ラーオ・イサラ (Lao Issara 「自由ラオス」)は、1945年 8月18日 に 、ペサラート 王子(ルアンパバーン王国のブンコン副王の王子)が組織した反仏・非共産主義のラオス民族主義運動[ 1] 勢力である。ラオ・イサラ とも表記される。
この短命に終わった民族運動は、第2次世界大戦 に占領軍であった日本の敗戦に伴うフランスによる再植民地化を契機に発生し、1949年に解散するまで、民族自治の下、フランスの再植民地化を阻止することを企図した。
仏印処理と日本の敗戦
1945年ラオスを占領する日本軍は、敗色濃いと見て、仏印処理 を実施、その一環としてフランス領インドシナ の各国を独立させた。3月11日 のベトナム帝国 成立、3月13日 カンボジア の独立宣言に続き、4月8日 ルアンパバーン王国 国王シーサワーンウォン にラオス王国 の独立を宣言させた[ 2] 。
同年8月15日に日本軍が降伏すると、首相 職にあったペサラートは、フランスが日本の侵略から守れなかったことを理由に、ラオス王国の正式な統一とフランスとの保護国 条約の破棄をシーサワーンウォン 王に進言した。しかし、国王は、以前のフランス植民地下にあるラオスの体制が望ましいと、これを拒否し、8月30日 に4月の独立宣言が無効であることを宣言した。
10月12日 、ラオス独立支持者は、外部勢力の間隙をぬって国王の廃位とペサラートを国家元首とする新政権『ラーオ・イサラ』の樹立を宣言した[ 3] 。
ラーオ・イサラ勢力の脆弱さ
当初6か月間は、ホー・チ・ミン 指揮下のベトミン と中国共産党 が支援する国防軍をペサラートの異母弟であるスパーヌウォン が指揮し、政権は維持された。
しかし、1946年 3月6日 ホー・チ・ミンがフランスと暫定協定は、中国共産党軍の撤退を含んでおり、そのことは単独で残されたラーオ・イサラ軍の弱体化を招いた。

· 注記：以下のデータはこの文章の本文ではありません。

Definition mkClaim (id date time department code description : string)
  (billed : Z) (notes : string) (lat lng : option number) : ClaimItem :=
  {| claim_id := id;
     patient_name := "Arnav Bansal";
     date := date;
     time := time;
     department := department;
     cpt_code := code;
     cpt_description := description;
     billed_amount_inr := JS.ofZ billed;
     recorded_clinical_notes := notes;
     location_lat := lat;
     location_lng := lng |}.

(** A brain MRI billed at 0 whose notes deny the service. *)
Definition deniedMri : ClaimItem :=
  mkClaim "CLM-1" "2026-03-01" "10:00" "Radiology" "70553"
          "MRI Brain with contrast" 0 "No record found" None None.

(** The shoulder treatment and its strapping billed separately, for less
    than the reference cost of the single correct code. *)
Definition cheapUnbundled : list ClaimItem :=
  [ mkClaim "CLM-1" "2026-03-01" "09:00" "Orthopaedics" "23650"
            "Shoulder dislocation treatment" 100
            "Closed treatment of shoulder dislocation performed, patient stable"
            None None;
    mkClaim "CLM-2" "2026-03-01" "13:00" "Orthopaedics" "29240"
            "Strapping of shoulder" 100
            "Shoulder strapping applied after reduction, mild discomfort"
            None None ].

(** An ankle X-ray in Bengaluru and a physiotherapy session in Mysuru,
    128 km away, fifteen minutes later. *)
Definition xray (department : string) (lat lng : option number) : ClaimItem :=
  mkClaim "CLM-1" "2026-03-01" "10:30" department "73600" "X-Ray Ankle, 2 views" 1200
          "Ankle x-ray, 2 views taken, no fracture" lat lng.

一方で、外国からの支援を受けられなくなった、ラーオ・イサラ軍は内部的な脆弱性をも露呈することとなった。
ラーオ・イサラは、都市部に拠点を置く民族運動であり、部族 意識の強い大衆層からは、支持を得るに至らずラオス独立の主張は大衆の共感を得なかった。
“大衆は、秩序の回復には、ほとんど沈黙しており、独立への想いも訴求することはなかった、個人的に言えば、それは、かつての体制―即ち、フランス-への忠誠心なのだと考える。.” - Houmphanh Saignasith, 経済大臣補佐官
ラーオ・イサラは財政問題にも対処できなかった。軍隊はその保全に多額の費用を要するものであるが、スパーヌウォンはその調達を怠った。ほんのわずかな期間に、ラーオ・イサラ政府の予算は底をついた。
1946年初頭、財政支出とインフレを収めようと、カターイ・ドン・サソリット (英語版 ) は、新紙幣を発行したが、その紙質の粗末さと低い信用力から「カターイの乾いたバナナの葉」とあだ名された[ 4] 。
財政破綻したラーオ・イサラ政府は再攻勢に出たフランス軍に抗する術はなかった。1946年3月中国共産党軍撤退後、フランス軍は本格的攻撃をはじめ、同月のターケークの戦い でスパーヌウォンが瀕死の重傷を負うなど大敗戦を期し、そのままフランス軍は1946年4月末ビエンチャン を占領、5月にはルアンパバーン に至り、ラーオ・イサラ政権の指導者はタイに亡命することとなった。
組織の分裂
再占領を完了したフランスは、ラオス統治の再構成に取り組み、1946年8月27日 、親仏派のシーサワーンウォンを国王とするラオス王国 を建国、代議制を整備した上で憲法を制定し立憲君主国としてフランス連合 に組み込んだ。
フランスは民族主義者達との懐柔にも努めた。バンコクのラーオ・イサラのメンバーには恩赦の可能性が示唆され、徐々に、フランスに協力するかどうかという問題でラオ・イサラ内での意見の分裂が生じた。スパーヌウォンはビエンチャン新政府を拒否し、ベトミンと同盟しフランスに対抗する準備を進めており、このことから多くのメンバーが離反した。その他、スパーヌウォンの軍用費の濫費等が明らかになり、カターイとの個人的対立も激化した。
1949年 10月24日 、運動の協力が失われたことを理由に、ラーオ・イサラは公式に解散を宣言した[ 5] 。スパーヌウォンは、ラーオ・イサラ左派を構成していたカイソーン・ポムウィハーン (インドシナ共産党 )らとともに、1950年8月にネオ・ラーオ・イサラを組織、これが、後にパテート・ラーオ となる。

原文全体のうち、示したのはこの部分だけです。